Peu après, j’entamais une série de quinze essais (photographies et textes) sur des Américains dont la vie avait été profondément bouleversée par la guerre en Irak. J’ai commencé par aller à Kansas City dans le Missouri, où j’ai fait la connaissance de Tomas Young, 26 ans, paralysé à la suite d’une blessure par balle quatre jours après le début de son service en Irak. Je me suis ensuite rendu à Roslindale dans le Massachusetts chez Carlos Arredondo, dont le fils était mort au combat. Puis mes pas m’ont mené à Mount Vernon dans l’Ohio, où j’ai rencontré Mona Parsons qui, avec l’aide de certains membres de sa famille, tentait de convaincre son fils Jeremy de ne pas retourner en Irak.

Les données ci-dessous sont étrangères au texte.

(** Once the whole history has arrived, in whatever order, everything has been
    executed and the buffer is empty. *)
Lemma settled_complete st got :
  settled st got -> got ≡ₚ hist -> st.2 = [].
Proof.
  destruct st as [s ops]. intros (x & Hx & Hr & Hp & HF) Hg. simpl in *.
  rewrite Hg in Hp. pose proof (vh_nodup _ _ _ Hhist) as Hnd. rewrite <- Hp in Hnd.
  apply NoDup_app in Hnd as (_ & Hdisj & _).
  assert (x ⊆ hist) as Hsub by (intros b Hb; rewrite <- Hp; set_solver).
  assert (forall m o, weight (vector (ts o)) < Z.of_nat m -> 0 <= weight (vector (ts o)) ->
            o ∈ hist -> o ∈ x) as Hall.
  { induction m as [|m IH]; intros o Hm H0 Ho; [lia|].
    destruct (decide (Exists (fun b => vector (ts b) = vector (ts o)) x)) as [HE|HE].
    { apply Exists_exists in HE as (b & Hb & Heq).
      by rewrite <- (vh_vec _ _ _ Hhist b o (Hsub _ Hb) Ho Heq). }
    assert (o ∉ x) as Hnx by (intros Hox; apply HE, Exists_exists; by exists o).
    exfalso. rewrite Forall_forall in HF. apply (HF o).
    - assert (o ∈ x ++ ops) as [?|?]%elem_of_app by (by rewrite Hp); done.
    - apply below_executed_ready; [done..|]. intros o' Ho' Hlt.
      pose proof (weight_lt _ _ Hlt). apply IH; [lia|by apply weight_nonneg|done]. }
  destruct ops as [|o ops]; [done|]. exfalso.
  assert (o ∈ hist) as Ho by (rewrite <- Hp; set_solver).
  apply (Hdisj o); [|set_solver].
  pose proof (weight_nonneg _ Ho).
  apply (Hall (Z.to_nat (weight (vector (ts o)) + 1)) o); [lia|done..].
Qed.

(** What lies below an executed operation is executed. *)
Lemma executed_closed x o b :
  causal_seq ts n x -> x ⊆ hist -> o ∈ x -> b ∈ hist -> vle (vector (ts b)) (vector (ts o)) -> b ∈ x.
Proof.
  intros Hx Hsub Ho Hb Hle. destruct Hhist as [Hwf Hown Hnd Hkey Hvec Hdeps]. rewrite Forall_forall in Hwf.
  pose proof (wf_id _ _ (Hwf _ Hb)) as Hid. pose proof (join_ge ts n x o (causal_seq_wf _ _ _ Hx) Ho) as Hge.
  pose proof (entry_mono _ _ (vid (ts b)) Hle). pose proof (entry_mono _ _ (vid (ts b)) Hge).
  destruct (causal_seq_complete ts n x (vid (ts b)) (own (ts b)) Hx Hid) as (b' & Hb' & Hv & Hw).
  { split; [by apply Hown|]. unfold own. lia. }
  by rewrite <- (Hkey b' b (Hsub _ Hb') Hb Hv Hw).
Qed.

(** The executed operations are all that can be executed in causal order. *)
Lemma settled_max x1 x2 st2 got2 :
  causal_seq ts n x1 -> x1 ⊆ got2 -> settled_at x2 st2 got2 -> got2 ⊆ hist -> x1 ⊆ x2.
Proof.
  intros Hx1 Hs (Hx2 & _ & Hp2 & HF2) Hsub.
  assert (x1 ⊆ hist) as Hs1 by (intros b Hb; by apply Hsub, Hs).
  assert (x2 ⊆ hist) as Hs2 by (intros b Hb; apply Hsub; rewrite <- Hp2; set_solver).
  assert (forall m o, weight (vector (ts o)) < Z.of_nat m -> o ∈ x1 -> o ∈ x2) as Hall.
  { induction m as [|m IH]; intros o Hm Ho; [pose proof (weight_nonneg _ (Hs1 _ Ho)); lia|].
    assert (o ∈ x2 ++ st2.2) as [?|Hbuf]%elem_of_app by (rewrite Hp2; by apply Hs); [done|].
    destruct (decide (Exists (fun b => vector (ts b) = vector (ts o)) x2)) as [HE|HE].
    { apply Exists_exists in HE as (b & Hb & Heq). by rewrite <- (vh_vec _ _ _ Hhist b o (Hs2 _ Hb) (Hs1 _ Ho) Heq). }
    exfalso. rewrite Forall_forall in HF2. apply (HF2 o Hbuf).
    apply below_executed_ready; [done|done|by apply Hs1| |].
    - intros Hox. apply HE, Exists_exists. by exists o.
    - intros o' Ho' [Hle Hne]. apply IH; [|by eapply executed_closed].
      pose proof (weight_lt _ _ (conj Hle Hne)). lia. }
  intros o Ho. apply (Hall (Z.to_nat (weight (vector (ts o)) + 1)) o); [|done].
  pose proof (weight_nonneg _ (Hs1 _ Ho)). lia.
Qed.

(** Two orders of arrival of the same operations lead to the same executed ones. *)
Lemma settled_unique x1 x2 st1 st2 got1 got2 :
  settled_at x1 st1 got1 -> settled_at x2 st2 got2 -> got1 ≡ₚ got2 -> NoDup got1 -> got1 ⊆ hist -> x1 ≡ₚ x2.
Proof.
  intros H1 H2 Hg Hnd Hsub. pose proof H1 as (_ & _ & Hp1 & _). pose proof H2 as (_ & _ & Hp2 & _).
  apply NoDup_Permutation.
  - rewrite <- Hp1 in Hnd. by apply NoDup_app in Hnd as (? & _).
  - rewrite Hg, <- Hp2 in Hnd. by apply NoDup_app in Hnd as (? & _).
  - destruct H1 as (Hx1 & Hr1 & _ & HF1), H2 as (Hx2 & Hr2 & _ & HF2). intros o. split; revert o.
    + apply (settled_max x1 x2 st2 got2); [done|intros o Ho; rewrite <- Hg, <- Hp1; set_solver|by split_and!|by rewrite <- Hg].
    + apply (settled_max x2 x1 st1 got1); [done|intros o Ho; rewrite Hg, <- Hp2; set_solver|by split_and!|done].
Qed.

(** Delivery of a whole history, in any order. *)
Lemma deliver_all st0 l :
  reached [] st0 -> l ≡ₚ hist ->
  exists s x, foldM deliver (st0, []) l = Ok (s, []) /\ causal_seq ts n x /\ x ≡ₚ hist /\ reached x s.
Proof.
  intros H0 Hp. destruct (deliver_run st0 l H0) as ([s ops] & Hrun & Hset).
  { intros o Ho. by rewrite <- Hp. }
  pose proof (settled_complete _ _ Hset Hp) as Hnil. simpl in Hnil. subst ops.
  destruct Hset as (x & Hx & Hr & Hpx & _). rewrite app_nil_r in Hpx.
  exists s, x. split_and!; [done..| |done]. by rewrite Hpx.
Qed.
End Delivery.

J’ai assisté aux obsèques du sergent Princess Samuels dans une banlieue du Maryland. Après une semaine passée au Veterans Administration Hospital dans le Massachusetts avec Nelida Bagley qui luttait pour maintenir en vie son fils atteint de graves lésions cérébrales, je suis parti interviewer et photographier Mike Harmon, ancien médecin militaire qui, depuis son retour à Brooklyn, était victime de cauchemars et de crises d’angoisse. Ensuite, je suis allé dans une petite ville du Minnesota où habitait Clarissa Russell, dont le petit ami, un marine, s’était suicidé, miné par un sentiment de culpabilité envers les morts civils. J’ai rencontré Kimberly Rivera, militaire du Texas, qui, peu après le début de sa permission, avait fui au Canada avec son mari et leurs jeunes enfants. Enfin, j’ai passé quelques jours dans la section 60 du cimetière national d’Arlington, où sont enterrés de nombreux soldats morts en Irak.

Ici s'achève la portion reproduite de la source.